NASA contracted with 787 battery supplier for space station batteries
Agency plans to start using lithium ion batteries on the space station in 2017.
The Japanese company that supplied batteries implicated in two fires over the past week on the Boeing 787 Dreamliner won a contract last November to supply similar lithium ion batteries for use on the International Space Station.
GS Yuasa Lithium Power Inc., the Roswell, Ga.-based U.S. subsidiary of GS Yuasa of Kyoto, which supplies the lithium batteries used in the 787, announced on Nov. 29, 2012 that it had been awarded a contract by Pratt & Whitney Rocketdyne to provide lithium ion battery cells to be used on the International Space Station. Pratt & Whitney Rocketdyne has a NASA contract for the space station’s power systems.
GS Yuasa Lithium Power said Pratt & Whitney Rocketdyne would integrate the cells into batteries that will replace nickel-hydrogen batteries. Those batteries currently power the space station when its solar panels are blocked from collecting energy from the sun. Such localized eclipses occur 35 minutes of every 90-minute orbit around the earth.
NASA, GS Yuasa Lithium Power said, thoroughly evaluated the company’s batteries over the past three years, including tests that involved “destructive physical analyses of our cells, successful completion of cell qualification and comprehensive audits of our processes and facilities.”
GS Yuasa Lithium Power said it has extensive experience with space systems, with 68 spacecraft using its batteries.
Eric Darcy, Battery Group Lead for Projects and Integration at NASA’s Johnson Space Center, said in a presentation to the Advanced Automotive Battery Conference in Orlando in February 2012 that the agency planned to start using lithium ion batteries on the space station in 2017 and expected them to last six and half years, or 38,000 cycles of charging or discharging.
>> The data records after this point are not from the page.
Lemma falsy_reply_counts_as_failure_witness :
  json_loads Cases.empty_object "{}" = Ok (JObj [])
  /\ handle_analysis Cases.empty_object Demo.financial_pressed "financial"
       Demo.on_kickoff
     = {| final := Demo.on_kickoff;
          shown := (progress_note "financial"
                    :: [St_spinner "Analyzing transcript...";
                        Chat_completion
                          (analysis_request Templates.prompt_financial
                             (get_transcript_content Demo.kickoff))]
                    ++ shown (generate_follow_up_email Cases.empty_object
                                (get_transcript_content Demo.kickoff) Demo.on_kickoff)
                    ++ [failed_note])%list;
          result := Ok tt |}.
Proof.
  assert (Hloads : json_loads Cases.empty_object "{}" = Ok (JObj []))
    by (vm_compute; reflexivity).
  split; [exact Hloads|].
  exact (falsy_reply_counts_as_failure Cases.empty_object Demo.financial_pressed
           "financial" Templates.prompt_financial "a" "{}" Demo.kickoff (JObj [])
           Demo.on_kickoff eq_refl eq_refl eq_refl eq_refl eq_refl Hloads eq_refl).
Defined.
Lithium ion batteries, widely used to power cell phones and laptop computers, have been known to create fire hazards. The Fire Protection Research Foundation reported in October that cargo carriers had experienced 13 fires originating from packages containing electronic equipment powered by lithium ion batteries at their facilities from 2004 through 2009.
The FAA reported in April 2006 that a lithium ion battery fire can spread quickly from one cell to another, resulting in an explosion.
The FAA banned the transportation of lithium ion batteries on passenger aircraft in August 2007. The agency issued a special rule allowing the use of lithium ion batteries on the 787.
Aircraft regulators have now grounded the entire fleet of 787s as they and Boeing investigate the causes of the battery fires.